▸ **EXERCISE INSTRUCTIONS**
With nothing added or dropped, copy the data that follows exactly.

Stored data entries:
Lemma check_items_spec h h' A D Dsp todo :
  (forall k,
     __getitem__ Dsp k =
     (if retained D 1e-10 1e-10 k
      then Ok (default (Scalar 0) (dict_get k (_storage Dsp)))
      else Raise KeyError) /\
     (retained D 1e-10 1e-10 k = true ->
      dentries h' (default (Scalar 0) (dict_get k (_storage Dsp))) = diagonal D k)) ->
  Forall (fun p => dentries h' (snd p) = dentries h (snd p)) todo ->
  (check_items h' A Dsp todo = Ok tt <-> Forall (sane h A D) todo) /\
  (forall pre k v rest, todo = pre ++ (k, v) :: rest -> Forall (sane h A D) pre ->
     retained D 1e-10 1e-10 k = false -> check_items h' A Dsp todo = Raise KeyError).
Proof.
  intros HD. induction todo as [|[key val] todo IH]; intros Hd.
  - split; [split; [constructor|done]|]. intros [|? ?] ? ? ? E; discriminate E.
  - apply Forall_cons in Hd as [Hv Hd]. simpl in Hv.
    destruct (IH Hd) as [IH1 IH2]. destruct (HD key) as [Hget Hent]. simpl.
    rewrite Hget, Hv. split.
    + rewrite Forall_cons. unfold sane at 1. simpl.
      destruct (retained D 1e-10 1e-10 key); simpl.
      * rewrite Hent by done.
        destruct (allclose _ (diagonal D key)) as [[]|e]; simpl.
        -- rewrite IH1. tauto.
        -- split; [done|]. by intros [[_ ?] _].
        -- split; [done|]. by intros [[_ ?] _].
      * split; [done|]. by intros [[? _] _].
    + intros pre k v rest E Hpre Hk. destruct pre as [|p pre]; simpl in E.
      * injection E as -> -> ->. by rewrite Hk.
      * injection E as <- ->. apply Forall_cons in Hpre as [[Hr Hc] Hpre].
        simpl in Hr, Hc. rewrite Hr. simpl. rewrite Hent by done. rewrite Hc. simpl.
        by apply (IH2 pre k v rest).
Qed.
Lemma roundToDouble_safe (n : Z) :
  Z.abs n <= 9007199254740991 -> roundToDouble n = Some n.
Proof.
  intros H. unfold roundToDouble. cbv zeta.
  change (2 ^ 53) with 9007199254740992.
  destruct (Z.leb_spec (Z.abs n) 9007199254740992); [reflexivity|lia].
Qed.

(** A string that begins with a decimal digit or with a minus sign does
    not begin with white space. *)
Lemma trimStart_digit (c : ascii) (r : string) :
  (48 <=? nat_of_ascii c)%nat && (nat_of_ascii c <=? 57)%nat = true
  \/ c = "-"%char ->
  JSString.trimStart (String c r) = String c r.
Proof.
  intros Hc.
  assert (H1 : JSString.is_space c = false).
  { destruct Hc as [Hc| ->]; [|reflexivity].
    unfold JSString.is_space. cbv zeta.
    apply andb_true_iff in Hc as [Ha Hb].
    apply Nat.leb_le in Ha. apply Nat.leb_le in Hb.
    destruct (Nat.leb_spec 9 (nat_of_ascii c));
      destruct (Nat.leb_spec (nat_of_ascii c) 13);
      destruct (Nat.eqb_spec (nat_of_ascii c) 32); simpl; try reflexivity; lia. }
  assert (Hlead : forall k, (128 <= k)%nat ->
            Nat.eqb (nat_of_ascii c) k = false).
  { intros k Hk. apply Nat.eqb_neq.
    destruct Hc as [Hc| ->]; [|vm_compute; lia].
    apply andb_true_iff in Hc as [_ Hb]. apply Nat.leb_le in Hb. lia. }
  cbn [JSString.trimStart]. rewrite H1.
  destruct r as [|c2 r2]; [reflexivity|].
  unfold JSString.is_space2. rewrite (Hlead 194%nat) by lia. cbn [andb].
  destruct r2 as [|c3 r3]; [reflexivity|].
  unfold JSString.is_space3. cbv zeta.
  rewrite (Hlead 225%nat), (Hlead 226%nat), (Hlead 227%nat),
    (Hlead 239%nat) by lia.
  reflexivity.
Qed.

▸ **ANSWER FOR THE TASK**
Lemma check_items_spec h h' A D Dsp todo :
  (forall k,
     __getitem__ Dsp k =
     (if retained D 1e-10 1e-10 k
      then Ok (default (Scalar 0) (dict_get k (_storage Dsp)))
      else Raise KeyError) /\
     (retained D 1e-10 1e-10 k = true ->
      dentries h' (default (Scalar 0) (dict_get k (_storage Dsp))) = diagonal D k)) ->
  Forall (fun p => dentries h' (snd p) = dentries h (snd p)) todo ->
  (check_items h' A Dsp todo = Ok tt <-> Forall (sane h A D) todo) /\
  (forall pre k v rest, todo = pre ++ (k, v) :: rest -> Forall (sane h A D) pre ->
     retained D 1e-10 1e-10 k = false -> check_items h' A Dsp todo = Raise KeyError).
Proof.
  intros HD. induction todo as [|[key val] todo IH]; intros Hd.
  - split; [split; [constructor|done]|]. intros [|? ?] ? ? ? E; discriminate E.
  - apply Forall_cons in Hd as [Hv Hd]. simpl in Hv.
    destruct (IH Hd) as [IH1 IH2]. destruct (HD key) as [Hget Hent]. simpl.
    rewrite Hget, Hv. split.
    + rewrite Forall_cons. unfold sane at 1. simpl.
      destruct (retained D 1e-10 1e-10 key); simpl.
      * rewrite Hent by done.
        destruct (allclose _ (diagonal D key)) as [[]|e]; simpl.
        -- rewrite IH1. tauto.
        -- split; [done|]. by intros [[_ ?] _].
        -- split; [done|]. by intros [[_ ?] _].
      * split; [done|]. by intros [[? _] _].
    + intros pre k v rest E Hpre Hk. destruct pre as [|p pre]; simpl in E.
      * injection E as -> -> ->. by rewrite Hk.
      * injection E as <- ->. apply Forall_cons in Hpre as [[Hr Hc] Hpre].
        simpl in Hr, Hc. rewrite Hr. simpl. rewrite Hent by done. rewrite Hc. simpl.
        by apply (IH2 pre k v rest).
Qed.
Lemma roundToDouble_safe (n : Z) :
  Z.abs n <= 9007199254740991 -> roundToDouble n = Some n.
Proof.
  intros H. unfold roundToDouble. cbv zeta.
  change (2 ^ 53) with 9007199254740992.
  destruct (Z.leb_spec (Z.abs n) 9007199254740992); [reflexivity|lia].
Qed.

(** A string that begins with a decimal digit or with a minus sign does
    not begin with white space. *)
Lemma trimStart_digit (c : ascii) (r : string) :
  (48 <=? nat_of_ascii c)%nat && (nat_of_ascii c <=? 57)%nat = true
  \/ c = "-"%char ->
  JSString.trimStart (String c r) = String c r.
Proof.
  intros Hc.
  assert (H1 : JSString.is_space c = false).
  { destruct Hc as [Hc| ->]; [|reflexivity].
    unfold JSString.is_space. cbv zeta.
    apply andb_true_iff in Hc as [Ha Hb].
    apply Nat.leb_le in Ha. apply Nat.leb_le in Hb.
    destruct (Nat.leb_spec 9 (nat_of_ascii c));
      destruct (Nat.leb_spec (nat_of_ascii c) 13);
      destruct (Nat.eqb_spec (nat_of_ascii c) 32); simpl; try reflexivity; lia. }
  assert (Hlead : forall k, (128 <= k)%nat ->
            Nat.eqb (nat_of_ascii c) k = false).
  { intros k Hk. apply Nat.eqb_neq.
    destruct Hc as [Hc| ->]; [|vm_compute; lia].
    apply andb_true_iff in Hc as [_ Hb]. apply Nat.leb_le in Hb. lia. }
  cbn [JSString.trimStart]. rewrite H1.
  destruct r as [|c2 r2]; [reflexivity|].
  unfold JSString.is_space2. rewrite (Hlead 194%nat) by lia. cbn [andb].
  destruct r2 as [|c3 r3]; [reflexivity|].
  unfold JSString.is_space3. cbv zeta.
  rewrite (Hlead 225%nat), (Hlead 226%nat), (Hlead 227%nat),
    (Hlead 239%nat) by lia.
  reflexivity.
Qed.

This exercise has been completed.